There can be no doubt that Blue Planet is one of the more original science fiction RPGs to come out of the industry in quite a long time. For that reason, I took great interest in the opportunity to ask a few questions of Jeff Barber, the man behind the game that has placed Biohazard Games at the forefront of what could well be a resurgence of the SF genre.


What was the process that began the creation of Blue Planet and when did you begin doing so?
Well, the whole story is a long one. Suffice it to say that I got started in the industry in 1990 as one of the founding members of Pagan Publishing, doing work for the Call of Cthulhu RPG. In the spring of '93, I parted ways with Pagan. I really loved the work however, and wanted to remain involved in the industry. I considered a few options, but eventually came to the conclusion that the best way to do get to work on the kinds of projects I enjoyed was to start my own company. I had already been part of the process with Pagan so it made sense to try it on my own.

I knew that in general, a startup company had to begin with a flagship game, so I started thinking about what I thought made a good RPG. Science fiction had always been my first love, and so I knew that whatever setting we did, it would be sci-fi. I looked carefully at trends in the industry too, trying to decide where RPGs were headed. Well, predicting this industry is so much voodoo, but one thing I did see was that game settings were becoming specific and unique. The earliest games, Dungeons and Dragons, Traveller for example, were rather generic in their settings. Newer games, like Vampire had narrower, but far richer premises. In fact, it was Sky Realms of Jorune that showed me how well developed and unique an RPG premise could be. Keeping this in mind, I decided that we would set the game, whatever it turned out to be, on only a few, or maybe just one planet, but make it a uniquely rich, fully developed place. Future versions of Earth had been done however, time and again, and so I wanted to set it somewhere else.

I then considered the sorts of settings I was interested in and that I knew something about. I remembered the catch phrase from English class "write what you know," and took it to heart. I am actually not much of an author. I mean, I can put coherent ideas on paper, but writing is hard work and I have no particular talent for it. As a result, I knew I had to work on something that I knew well, and could get excited about. Well, I have degrees in wildlife and marine ecology, and in my day job I'm a science teacher. Since my favorite course to teach is oceanography, it only seemed natural then that the game should be set on a waterworld. With that decision made the title Blue Planet was inevitable.

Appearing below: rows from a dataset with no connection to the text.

(** What an iteration produces, by return code: a positive one raises
    the error with the dictionary, the text of the two captured files and
    the command to reproduce; any other yields a result whose parameters
    are a copy of the dictionary and whose meta holds the id and the
    elapsed time. *)
Lemma run_one_by_returncode self data_folder parameter st d :
  heap st !! parameter = Some d -> Dict.wf d = true ->
  let o := outcome_of simulator uuid4 self data_folder st d in
  let run := run_one simulator uuid4 time_time self data_folder parameter st in
  ((returncode o > 0)%Z <->
   fst run =
   Raise (SimulationError d (read_text (stderr o)) (read_text (stdout o))
            ("./waf --run " +:+ quote +:+
             Py.join " " (script self :: map token d) +:+ quote))) /\
  ((returncode o <= 0)%Z <->
   exists r, fst run = Ok r /\
             heap (snd run) !! r_params r = Some d /\
             Dict.get "id" (r_meta r) = Some (MStr (uuid4 (uuids st))) /\
             Dict.get "elapsed_time" (r_meta r) =
             Some (MFloat (PrimFloat.sub (time_time (S (ticks st)))
                                         (time_time (ticks st))))).
Proof.
  intros Hd Hwf o run. subst run.
  rewrite (run_one_eq self data_folder parameter st d Hd Hwf). cbn [fst snd].
  destruct (result_of_cases self data_folder st d) as [[Hrc H] | [Hrc H]];
    fold o in Hrc, H; rewrite H; split; split; try lia; try discriminate;
    try reflexivity.
  - intros (r & Hr & _). discriminate.
  - intros _. eexists. split; [reflexivity |]. cbn [r_params r_meta].
    split; [apply state_after_heap_new |]. split; reflexivity.
Qed.

(** C4. An iteration on a combination starts one process whose command
    line is the executable followed by one token [--name=value] per
    parameter, in the order of the dictionary; its current directory is
    the directory named by the newly drawn id under [data_folder], which
    exists afterwards and is created when no entry has that name yet;
    the files [stdout] and [stderr] of that directory hold what the
    process wrote to its standard output and error. *)
Theorem run_one_command_and_capture self data_folder parameter st d :
  heap st !! parameter = Some d -> Dict.wf d = true ->
  let id := uuid4 (uuids st) in
  let temp_dir := OsPath.join data_folder id in
  let st' := snd (run_one simulator uuid4 time_time self data_folder
                          parameter st) in
  exists sp,
    spawned st' = spawned st ++ [sp] /\
    sp_argv sp =
      script_executable self ::
      map (fun kv => "--" +:+ fst kv +:+ "=" +:+ str (snd kv)) d /\
    length (sp_argv sp) = S (length d) /\
    sp_cwd sp = temp_dir /\
    uuids st' = S (uuids st) /\
    is_Some (fs st' !! temp_dir) /\
    (fs st !! temp_dir = None -> fs st' !! temp_dir = Some Dir) /\
    fs st' !! OsPath.join temp_dir "stdout" =
      Some (File (stdout (simulator (length (spawned st)) sp))) /\
    fs st' !! OsPath.join temp_dir "stderr" =
      Some (File (stderr (simulator (length (spawned st)) sp))).
Proof.
  intros Hd Hwf id temp_dir st'. subst st'.
  rewrite (run_one_eq self data_folder parameter st d Hd Hwf). cbn [snd].
  exists (spawn_of uuid4 self data_folder st d).
  assert (OsPath.join temp_dir "stderr" <> temp_dir) as Herr
    by (apply OsPathFacts.join_longer; [reflexivity | discriminate]).
  assert (OsPath.join temp_dir "stdout" <> temp_dir) as Hout
    by (apply OsPathFacts.join_longer; [reflexivity | discriminate]).
  assert (OsPath.join temp_dir "stderr" <> OsPath.join temp_dir "stdout")
    as Hdiff.
  { intros H. apply OsPathFacts.join_inj in H; [discriminate | reflexivity..]. }
  cbn [state_after spawned uuids fs spawn_of sp_argv sp_cwd].
  fold (temp_dir_of uuid4 data_folder st). change (temp_dir_of uuid4 data_folder st) with temp_dir.
  split; [reflexivity |]. split; [reflexivity |].
  split; [cbn [length]; now rewrite length_map |].
  split; [reflexivity |]. split; [reflexivity |].
  rewrite !(lookup_insert_ne _ _ temp_dir) by assumption.
  split; [| split; [| split]].
  - apply ensure_dir_self.
  - apply ensure_dir_self.
  - rewrite lookup_insert_ne by assumption. apply lookup_insert_eq.
  - apply lookup_insert_eq.
Qed.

The last step in developing the initial premise was actually pretty simple. In my opinion, a good RPG background contains certain key elements; adventure, conflict, mystery, character diversity, motivation, and some X factor, like magic or high tech gizmos. I simply took the waterworld idea and started filling in the backstory, keeping these elements in mind.

The need for adventure was filled by the challenge of life on a virtually lawless frontier colony world. The conflict was created by pitting the natives, the GEO and the Incorporate against the planet and each other. The mysterious elements were provided by the Aborigines and their enigmatic intent. The character diversity and motivation was assured by providing numerous factions, each with their own vested interests in the colony world's future. The X factor is the extreme genetic engineering allowed by the discovery of Long John.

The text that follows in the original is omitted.